I’ve owned my Osprey Escapist for almost 10 years and it’s still going strong. I even previously used it for commuting to my boring office job in London many moons ago.
I really like how easy it is to keep everything organized inside. It’s got 7 different zippered pockets and compartments, with various sub-compartments and organizers built in.
Add to this three large mesh pouches (a large one at the front and one on each side) and you really can carry a lot of stuff with you in this bag. It’s also extremely comfortable, with lightweight padded straps and a mesh back, meaning you can haul around relatively heavy loads with ease.
And, to top it off, it even has a stashable waterproof rain cover that tucks away into its own little zippered pocket underneath the pack. This bag is really great. Click here to buy one.
2. Samsonite Freeform Hardside
For those that would prefer a hard-shell suitcase with wheels, the Samsonite Freeform is hard to beat. At 21 inches long, it’s small enough to qualify as a carry-on but big enough to fit all of your important work gear, plus a few changes of clothes, or whatever else you might need.
I’ve also got one of these cases and it’s extremely handy. One of the obvious benefits is its hard shell, meaning that it offers a lot more protection than a soft-shell option. It’s lockable and works equally well as a checked-in piece of luggage.
Samsonite suitcases are built to last. The zippers are high quality and the wheels have a solid build, despite it being remarkably lightweight. Click here for more information.
3. NOMATIC Navigator Premium Sling
The NOMATIC Navigator is a versatile sling-style bag. Personally, I prefer “regular” 2-strap backpacks, as I find them more comfortable, but some people really love slings.
A big advantage of this bag (as well as other sling bags) is that it packs down much smaller than the other two options above. This makes it easy to stash away when you’re not using it. The downside, of course, is that you can’t fit as much inside.
One of the standout features of the NOMATIC Navigator is its accessibility. The bag offers multiple pockets and a tablet storage sleeve, allowing you to keep your belongings secure, organized, and easily accessible. It’s also got an RFID-safe pocket. Click here to buy one.
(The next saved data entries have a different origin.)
(* ===== verification/UriFacts.v ===== *)
(** * What URIs are split into ([src/uri.rs])

    Lemmas on the percent codec, on paths and their dot segments, and on the
    parser as the inverse of the recomposition of RFC 3986 Section 5.3. *)
From S2P Require Import Prelude RustStd Validate Host RustStr Uri.
Import Uri.

(** ** Percent-encoding *)

Lemma encode_byte_pair b : decode_pair (to_hex_char (N.shiftr (b2n b) 4)) (to_hex_char (N.land (b2n b) 15)) = Ok b.
Proof.
  assert (H : forall b, (fun b => match decode_pair (to_hex_char (N.shiftr (b2n b) 4)) (to_hex_char (N.land (b2n b) 15)) with
    | Ok c => c =b b | Err _ => false end) b = true) by (apply byte_forall; vm_compute; reflexivity).
  specialize (H b). cbn beta in H. destruct (decode_pair _ _) as [c|]; [|done]. by apply byte_eqb_eq in H as ->.
Qed.

Lemma percent_decode_encode keep s :
  keep "%"%byte = false -> percent_decode_bytes (percent_encode_with keep s) = Ok s.
Proof.
  intros Hk. unfold percent_encode_with. induction s as [|b s IH]; [done|]. cbn [map concat].
  destruct (keep b) eqn:E; cbn [app percent_decode_bytes encode_byte].
  - destruct (b =b "%") eqn:E2; [apply byte_eqb_eq in E2; congruence|]. by rewrite IH.
  - rewrite byte_eqb_refl, encode_byte_pair, IH. done.
Qed.

(** A text of these characters and of encodings with these two digits. *)
Fixpoint encoded_with (pair : byte -> byte -> bool) (allowed : byte -> bool) (s : str) : bool :=
  match s with
  | [] => true
  | b :: s' =>
      if b =b "%" then
        match s' with h :: l :: s'' => pair h l && encoded_with pair allowed s'' | _ => false end
      else allowed b && encoded_with pair allowed s'
  end.

Definition hex_pair (h l : byte) : bool := is_ascii_hexdigit h && is_ascii_hexdigit l.
Definition encoded : (byte -> bool) -> str -> bool := encoded_with hex_pair.

(** Induction that steps over the encodings. *)
Lemma encoded_ind (P : str -> Prop) :
  P [] -> P ["%"%byte] -> (forall h, P ["%"%byte; h]) -> (forall h l s, P s -> P ("%"%byte :: h :: l :: s)) ->
  (forall b s, (b =b "%") = false -> P s -> P (b :: s)) -> forall s, P s.
Proof.
  intros H0 H1 H2 H3 H4. fix IH 1. intros [|b s]; [done|]. destruct (b =b "%") eqn:E; [|by apply H4].
  apply byte_eqb_eq in E as ->. destruct s as [|h [|l s]]; [apply H1 | apply H2 | apply H3, IH].
Qed.

Lemma validate_encoded allowed error s :
  (validate_percent_encoding s;; scan_component allowed error s) = Ok tt <-> encoded allowed s = true.
Proof.
  unfold encoded. induction s as [| |h|h l s IH|b s E IH] using encoded_ind; try done.
  - cbn [validate_percent_encoding scan_component encoded_with]. rewrite byte_eqb_refl. unfold hex_pair.
    destruct (is_ascii_hexdigit h); [|done]. destruct (is_ascii_hexdigit l); [|done]. exact IH.
  - cbn [validate_percent_encoding scan_component encoded_with]. rewrite E.
    destruct (allowed b); [exact IH|]. cbn [andb]. split; [|done]. by destruct (validate_percent_encoding s).
Qed.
Packing Tips for Digital Nomads
Here are some general tips and things to bear in mind when choosing essential digital nomad gear to take with you:
- Go small and lightweight: Pick items that are small and lightweight wherever possible. It’ll make moving around so much easier and more comfortable.
- Maintain separation: I like to have a separate bag that contains all of the gear I need for work. That way, everything is in one place and you don’t need to pack a bag every time you go out to a coworking space or wherever you opt to work from.
- Portability: Ideally, everything you need for work should fit into one medium-sized backpack and be comfortable to carry. Everything else should fit into either a large suitcase or a large backpack so that you can carry everything from A to B whenever you need to.
- Versatility: Wherever possible, choose items with multiple uses to help save space in your suitcase or backpack. For example, a good pair of hiking trousers can also be great for protection against mosquitos in the evenings.
- Packing cubes are awesome: They’re a great way to keep all of your stuff organized and allow you to easily access individual items. Gone are the days of needing to rummage through your backpack to find that one clean pair of socks you think might be lurking somewhere.
Equipping yourself with the right gear and information before you start your remote working adventure is essential. Being as prepared as possible will make life on the road much easier and far more enjoyable.
I hope you’ve found this guide to the best gear for digital nomads useful. With these practical tips and suggestions in mind, it’s time for you to start building your own tailored location-independent packing list. Good luck!